Stored data:
※

(** C19: every system call leaves its result in register a0 of the calling process; if the bit of the call is
    set in the process's trace mask when the call is over, exactly one line "pid: syscall name -> result" appears
    on the console, and otherwise nothing; an unknown number is reported and gives -1. *)
Theorem syscall_traces s :
  let num := call_number s in let cur := m_cur (fs_disk s) in
  (forall f r s1, syscalls num = Some f -> f s = Ok r s1 -> panicked (the_uart s1) = 0 ->
    let p := procs s1 !!! cur in
    wp syscall (fun _ s2 => exists n,
      s2 = sent (if Z.testbit (p_mask p) num then trace_line (p_pid p) num r else []) n (result_at (p_trapframe p) r s1)) s) /\
  (~ 0 < num < nsyscalls -> panicked (the_uart s) = 0 ->
    let p := cur_proc s in
    Forall (fun c => 0 <= c < 256) (p_name p) ->
    wp syscall (fun _ s2 => exists n,
      s2 = result_at (p_trapframe p) (-1) (sent (unknown_line (p_pid p) (p_name p) num) n s)) s).
Proof using H0.
  intros num cur. split.
  - intros f r s1 Ef Er Hp p. pose proof (proj1 (syscalls_range num) (ex_intro _ f Ef)) as Hn.
    unfold syscall. k_steps. apply wp_load_tf.
    change (s32 (rd64 (kmem (the_mem s)) (p_trapframe (procs s !!! m_cur (fs_disk s)) + tf_a 7))) with num.
    rewrite (proj2 (Z.ltb_lt 0 num)), (proj2 (Z.ltb_lt num nsyscalls)) by lia. cbn [andb]. rewrite Ef.
    k_step. apply (wp_intro _ _ _ _ _ Er). k_steps. apply wp_store_tf. change (procs s1 !!! m_cur (fs_disk s)) with p.
    fold (result_at (p_trapframe p) r s1). rewrite mask_bit by (unfold nsyscalls in Hn; lia).
    destruct (Z.testbit (p_mask p) num); cbn [when]; [|apply wp_ret, sent_nil]. k_step. apply wp_load_tf.
    cbn [result_at with_mem the_mem]. cbn. rewrite rd64_wr64_eq by apply u64_range.
    rewrite <- (trace_line_u64 (p_pid p) num r).
    apply wp_kernel_printf; [by apply kprintf_trace|apply trace_line_bytes|exact Hp].
  - intros Hn Hp p Hname. unfold syscall. k_steps. apply wp_load_tf.
    change (s32 (rd64 (kmem (the_mem s)) (p_trapframe (procs s !!! m_cur (fs_disk s)) + tf_a 7))) with num. fold (cur_proc s). fold p.
    assert ((0 <? num) && (num <? nsyscalls) = false) as -> by lia. k_step.
    eapply wp_mono; [apply (wp_kernel_printf _ _ (unknown_line (p_pid p) (p_name p) num)); [apply kprintf_unknown| |exact Hp]|].
    { unfold unknown_line. rewrite !Forall_app. split_and!; try apply chars_bytes; try apply kprintint_bytes; [by apply to_nul_bytes|by repeat constructor]. }
    intros [] s1 [n ->]. apply wp_store_tf. by exists n.
Qed.
End dispatch.

(** ** sysinfo *)

Lemma length_le_bytes n v : length (le_bytes n v) = n.
Proof. revert v. induction n as [|n IH]; intros v; cbn; [done|by rewrite IH]. Qed.
Lemma le_bytes_range n v : Forall (fun c => 0 <= c < 256) (le_bytes n v).
Proof. revert v. induction n as [|n IH]; intros v; cbn; constructor; [by apply Z.mod_pos_bound|apply IH]. Qed.
Lemma le_val_bytes n v : 0 <= v < 256 ^ Z.of_nat n -> le_val (le_bytes n v) = v.
Proof.
  revert v. induction n as [|n IH]; intros v Hv; [change (256 ^ Z.of_nat 0) with 1 in Hv; cbn; lia|]. cbn [le_bytes le_val].
  rewrite Nat2Z.inj_succ, Z.pow_succ_r in Hv by lia. rewrite IH; [pose proof (Z.div_mod v 256 ltac:(lia)); lia|].
  split; [apply Z.div_pos; lia|apply Z.div_lt_upper_bound; lia].
Qed.

(** A 64-bit integer of user memory. *)
Definition u_val (u : umem) (va : Z) : option Z := le_val <$> u_read u va 8.
Lemma u_val_write u va pre v suf k :
  0 <= v < 2 ^ 64 -> k = Z.of_nat (length (pre ++ le_bytes 8 v ++ suf)) ->
  u_val (u_write u va (pre ++ le_bytes 8 v ++ suf) k) (va + Z.of_nat (length pre)) = Some v.
Proof.
  intros Hv ->. unfold u_val. assert (u_read (u_write u va (pre ++ le_bytes 8 v ++ suf) (Z.of_nat (length (pre ++ le_bytes 8 v ++ suf))))
    (va + Z.of_nat (length pre)) 8 = Some (le_bytes 8 v)) as ->; [|cbn [fmap option_fmap option_map]; by rewrite le_val_bytes].
  apply u_read_Some. split; [apply length_le_bytes|]. intros i Hi. unfold u_write. rewrite !length_app, length_le_bytes, decide_True by lia. f_equal.
  replace (Z.to_nat (va + Z.of_nat (length pre) + Z.of_nat i - va)) with (length pre + i)%nat by lia.
  rewrite lookup_total_app_r by lia. replace (length pre + i - length pre)%nat with i by lia. apply lookup_total_app_l. by rewrite length_le_bytes.
Qed.

Section sysinfo.
Context `{PlatformLaws}.

Lemma wp_memory_read {A} (c : M kst A) (Q : A -> kernel -> Prop) s :
  wp c (fun a m => m = the_mem s /\ Q a s) (the_mem s) -> wp (memory c) Q s.
Proof. intros Hc. unfold memory. apply wp_zoom. eapply wp_mono; [exact Hc|]. intros a m [-> HQ]. by destruct s as [[]]. Qed.

(** C20: [sysinfo] stores in the structure of the process the number of bytes in the free pages of the allocator
    and the number of entries of the process table in use, changes nothing else the process can see, and fails
    exactly when the structure is not mapped. *)
Theorem sysinfo_reports cur u s l :
  at_proc cur u s -> length (procs s) = nproc -> free_inv pf_kend (the_mem s) l ->
  let addr := rd64 (kmem (the_mem s)) (p_trapframe (cur_proc s) + tf_a 0) in
  wp sys_sysinfo (fun r s' => (exists m, s' = with_mem m s) /\
    ((r = 0 /\ exists u', user_view s' u' /\ u_val u' addr = Some (4096 * Z.of_nat (length l)) /\
       u_val u' (addr + 8) = Some (Z.of_nat (length (filter (fun p => p_state p <> UNUSED) (procs s)))) /\
       forall a, ~ addr <= a < addr + 16 -> u' a = u a) \/
     (r = -1 /\ exists i, 0 <= i < 16 /\ u (addr + i) = None))) s.
Proof using H0.
  intros Hat Hlen Hinv addr. pose proof (free_inv_bound pf_kend pl_kend _ _ Hinv) as Hb. unfold PHYSTOP, KERNBASE in Hb. pose proof pl_kend as Hk.
  assert (4096 * Z.of_nat (length l) < 2 ^ 64) as Hl by (unfold PHYSTOP, KERNBASE in *; lia).
  unfold sys_sysinfo. k_step. apply wp_memory_read. unfold availmemory. apply wp_bind, wp_gets.
  eapply wp_mono; [apply (chain_loop_avail (the_mem s) l); [apply Hinv|lia..]|]. intros free m [-> ->]. split; [done|].
  k_step. eapply wp_mono; [by apply unsetprocnum_spec|]. intros n st [-> ->].
  set (np := length (filter _ _)). assert (np <= 64)%nat as Hnp by (unfold np; rewrite length_filter, Hlen; done).
  k_step. unfold argaddr, argraw, me. k_steps. cbn [Z.leb andb]. apply wp_load_tf. fold (cur_proc s). fold addr.
  rewrite Z.add_0_l. set (bytes := sysinfo_bytes _ _). assert (length bytes = 16%nat) as Hbl by (unfold bytes, sysinfo_bytes; by rewrite length_app, !length_le_bytes).
  assert (Forall (fun c => 0 <= c < 256) bytes) as Hby by (apply Forall_app; split; apply le_bytes_range).
  assert (length bytes <= 4096)%nat as Hbl' by (rewrite Hbl; apply Nat.leb_le; reflexivity).
  destruct Hat as (Ec & Hc & Hu). k_step. eapply wp_mono; [exact (user_out_spec s u bytes addr Hu (rd64_range _ _) Hbl' Hby)|].
  intros r s' (Hs' & k & Hu' & Hk' & Hm & Hr). rewrite Hbl in Hk', Hr. destruct Hr as [[-> ->]|(-> & Hlt & Hun)];
    [change (0 <? 0) with false|change (-1 <? 0) with true]; cbv iota; k_step.
  - split; [exact Hs'|left]. split; [done|]. exists (u_write u addr bytes (Z.of_nat 16)). split; [exact Hu'|]. split_and!.
    + rewrite <- (Z.add_0_r addr) at 2. apply (u_val_write u addr [] _ (le_bytes 8 (Z.of_nat np))); [lia|]. by rewrite <- Hbl.
    + pose proof (u_val_write u addr (le_bytes 8 (4096 * Z.of_nat (length l))) (Z.of_nat np) [] (Z.of_nat 16) ltac:(lia)) as Hv.
      rewrite length_le_bytes, app_nil_r in Hv. apply Hv. by rewrite <- Hbl.
    + intros a Ha. unfold u_write. by rewrite decide_False.
  - split; [exact Hs'|right]. split; [done|]. exists k. split; [lia|exact Hun].
Qed.
End sysinfo.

※

Your instructions => Nothing should appear in the answer except the lines from the one with "rewrite length_le_bytes, app_nil_r" through the final line of the records, written exactly.

Response to the exercise =>
      rewrite length_le_bytes, app_nil_r in Hv. apply Hv. by rewrite <- Hbl.
    + intros a Ha. unfold u_write. by rewrite decide_False.
  - split; [exact Hs'|right]. split; [done|]. exists k. split; [lia|exact Hun].
Qed.
End sysinfo.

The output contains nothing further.